Reputation: 79
Recently, I encounter a performance problem with my program. Investigation finally points to an issue deep inside in antlr4 which I use to parse SQL. As shows in the code, there is a synchronized block on dfa.states. That block literally caps the parsing performance on a computer with 8 or more cores. I am wondering if anyone has run into this and found a solution?

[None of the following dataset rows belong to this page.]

(** A registered route that matches is enough for a request to be routed. *)
Lemma MatchRoute_found ops s name r request :
  rm_reach ops s -> matchRouteRegistry s !! name = None -> routeRegistry s !! name = Some r ->
  route_Match r request = true -> is_Some (MatchRoute s request).
Proof.
  intros Hrun Hm Hb Hr. apply rm_reach_ok in Hrun as [Hmat Hbas Hrts]. unfold MatchRoute.
  destruct (List.find _ (routes s)) as [r'|] eqn:E; [eauto|]. exfalso.
  assert (r ∈ routes s) as Hin.
  { rewrite Hrts. apply list_elem_of_fmap. exists (name, r). split; [done|]. apply elem_of_map_to_list.
    rewrite <- Hmat, <- Hbas. by apply lookup_union_Some_raw; right. }
  apply list_elem_of_In in Hin. pose proof (List.find_none _ _ E r Hin). congruence.
Qed.
End Manager.

(** ** The routes of pkg/route/route are such routes *)
Definition default_route {X} (Match : string -> string -> option bool)
    (APIKeyAuth : string -> Z -> string -> Eff X (APIKeyAuthResponse + (gerror * option Auth.grpcCode)))
    (UsageReport : string -> Z -> Usage.UsageReportRequest -> Eff X (option gerror))
    (newRedisClient : RateLimitConfig -> option gerror) (invalid : Z) (limiters : nat -> RateLimit.Surroundings X)
    : RouteInterface (routeDefault X) :=
  {| route_New cfg :=
       match Route_NewWithConfig Match APIKeyAuth UsageReport newRedisClient invalid limiters cfg with
       | inl (m, _) => inl m
       | inr e => inr e
       end;
     route_Match m := Route_Match (rd_cfg m);
     route_GetRouteConfig := rd_cfg |}.

Lemma default_route_laws {X} Match APIKeyAuth UsageReport newRedisClient invalid limiters :
  @RouteLaws (routeDefault X) (default_route Match APIKeyAuth UsageReport newRedisClient invalid limiters).
Proof.
  split. intros cfg r request. simpl. unfold Route_NewWithConfig.
  destruct (buildRouteFilters _ _ _ _ _ _ _ _); [|done]. by intros [= <-].
Qed.

Lemma direct_route_matches name request :
  Route_Match (InitDirectModelRoute name) request = true <-> GetModel request = name /\ name <> "".
Proof.
  rewrite Route_Match_true. unfold InitDirectModelRoute. cbn. split.
  - intros (_ & m & Hm & Hne & Em). apply list_elem_of_singleton in Hm as ->. cbn in Em. injection Em as E.
    by rewrite E.
  - intros [E Hne]. rewrite E. split; [discriminate|]. exists (mkMatch (Some (StringMatch_Exact name)) None).
    split; [by apply list_elem_of_singleton|by split].
Qed.

(** The route that is registered for a backend takes the requests for its
    model, and only those, and sends them to the cluster of that name: a
    request whose model is empty never reaches one. *)
Theorem direct_route_exact name request :
  (Route_Match (InitDirectModelRoute name) request = true <-> GetModel request = name /\ name <> "") /\
  map (fun t => GetCluster (rt_destination t)) (route_targets (InitDirectModelRoute name)) = [name] /\
  route_fallback (InitDirectModelRoute name) = None.
Proof. split; [apply direct_route_matches|done]. Qed.

(** ** Examples *)
Definition ex_interface : RouteInterface Api.Route :=
  {| route_New := inl; route_Match := Route_Match; route_GetRouteConfig := id |}.
Lemma ex_interface_laws : @RouteLaws Api.Route ex_interface.
Proof. split. by intros cfg r request [= <-]. Qed.
Definition ex_direct : Api.Route := InitDirectModelRoute "m".
Definition ex_routes : RouteManager Api.Route := mkRouteManager ∅ {[ "m" := ex_direct ]} [ex_direct].
Definition ex_ask : LLMRequest := mkLLMRequest RequestTypeChatCompletions "m" false None None None None None None.

Lemma MatchRoute_refines_witness :
  let H := ex_interface in
  let ops := [OpRegisterBase ex_direct] in
  (MatchRoute ex_routes ex_ask = None <->
   forall name r, spec_routes ops !! name = Some r -> route_Match r ex_ask = false) /\
  (forall r, MatchRoute ex_routes ex_ask = Some r ->
     route_Match r ex_ask = true /\ exists name, spec_routes ops !! name = Some r) /\
  (forall name r, spec_routes ops !! name = Some r -> route_Match r ex_ask = true ->
     (forall name' r', spec_routes ops !! name' = Some r' -> route_Match r' ex_ask = true -> r' = r) ->
     MatchRoute ex_routes ex_ask = Some r).
Proof.
  cbv zeta. apply (MatchRoute_refines (H := ex_interface)).
  apply (rm_reach_step (H := ex_interface) [] (OpRegisterBase ex_direct) emptyManager); [constructor|].
  apply (rm_step_intro (H := ex_interface) emptyManager (OpRegisterBase ex_direct) ["m"]).
  vm_compute. constructor. constructor.
Defined.
(* ===== verification/Serve.v ===== *)
(** * A request through all the layers

    The router of the listener over the route manager, the routes and the
    register of clusters; what a chat request goes through from its arrival to
    the bytes written; static clusters (cmd/gateway/devClusters.go and
    cmd/main.go), after whose registration the requests are served. *)
From S2P Require Import Prelude Strconv Utils GoFloat Json Api LoadBalance Errors Request Response Effects Stream Filters.
From S2P Require Import Auth Usage RateLimit ClusterFilters Cluster Speech Route RouteManager Listener.

(** ** A request through all the layers *)
Section Composed.
Context `{JSONPatch} `{JSONPath} `{JSONText} {X : Type}.
Context `{RouteInterface (routeDefault X)}.
Variable doRequest : HTTPRequest -> Eff X (RawResponse + gerror).
Variable renv : RouteEnv X.

(** The routes and the clusters as the request finds them.  A route's
    fallback loop has fuel; [Route.fallback_bounded] says how much is enough. *)
Definition gateway_router (fuel : nat) (cr : Register X) (rm : RouteManager (routeDefault X)) : Router X := fun raw =>
  r ← RouteManager_HandleRequest
        (fun m => Route_HandleRequest (H := cluster_manager doRequest cr) renv fuel m raw) rm;
  match r with Some r => mret r | None => panic "the fallback loop goes on" end.
End Composed.

Section Layers.
Context `{JSONPatchLaws} `{JSONPathLaws} `{JSONText} {X : Type}.
Variable url_Parse : string -> string + string.
Variable BuildSpeechRequest : ClusterProvider -> string -> string -> LLMRequest -> Header -> option Header ->
                              outcome (HTTPRequest + gerror).
Variable decodeBase64 fetchURL : string -> (Z * Z * string) + gerror.
Variable doRequest : HTTPRequest -> Eff X (RawResponse + gerror).
Abbreviation new := (Cluster_NewWithConfigs (X := X) url_Parse BuildSpeechRequest decodeBase64 fetchURL).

protected DFAState addDFAState(ATNConfigSet configs) {
/* the lexer evaluates predicates on-the-fly; by this point configs
* should not contain any configurations with unevaluated predicates.
*/
assert !configs.hasSemanticContext;
DFAState proposed = new DFAState(configs);
ATNConfig firstConfigWithRuleStopState = null;
for (ATNConfig c : configs) {
if ( c.state instanceof RuleStopState ) {
firstConfigWithRuleStopState = c;
break;
}
}
if ( firstConfigWithRuleStopState!=null ) {
proposed.isAcceptState = true;
proposed.lexerActionExecutor = ((LexerATNConfig)firstConfigWithRuleStopState).getLexerActionExecutor();
proposed.prediction = atn.ruleToTokenType[firstConfigWithRuleStopState.state.ruleIndex];
}
DFA dfa = decisionToDFA[mode];
synchronized (dfa.states) {
DFAState existing = dfa.states.get(proposed);
if ( existing!=null ) return existing;
DFAState newState = proposed;
newState.stateNumber = dfa.states.size();
configs.setReadonly(true);
newState.configs = configs;
dfa.states.put(newState, newState);
return newState;
}
}
Upvotes: 1
Views: 524
Reputation: 79
After a few days of struggle, I am able to find a solution. Just like Mike Lische said, the synchronized block seems trying to reduce memory footprint. But it has a significant impact to performance on a multi-core computer with heavy SQL parsing workload. I was trying to parse a 100gb+ SQL file generated by mysqldump.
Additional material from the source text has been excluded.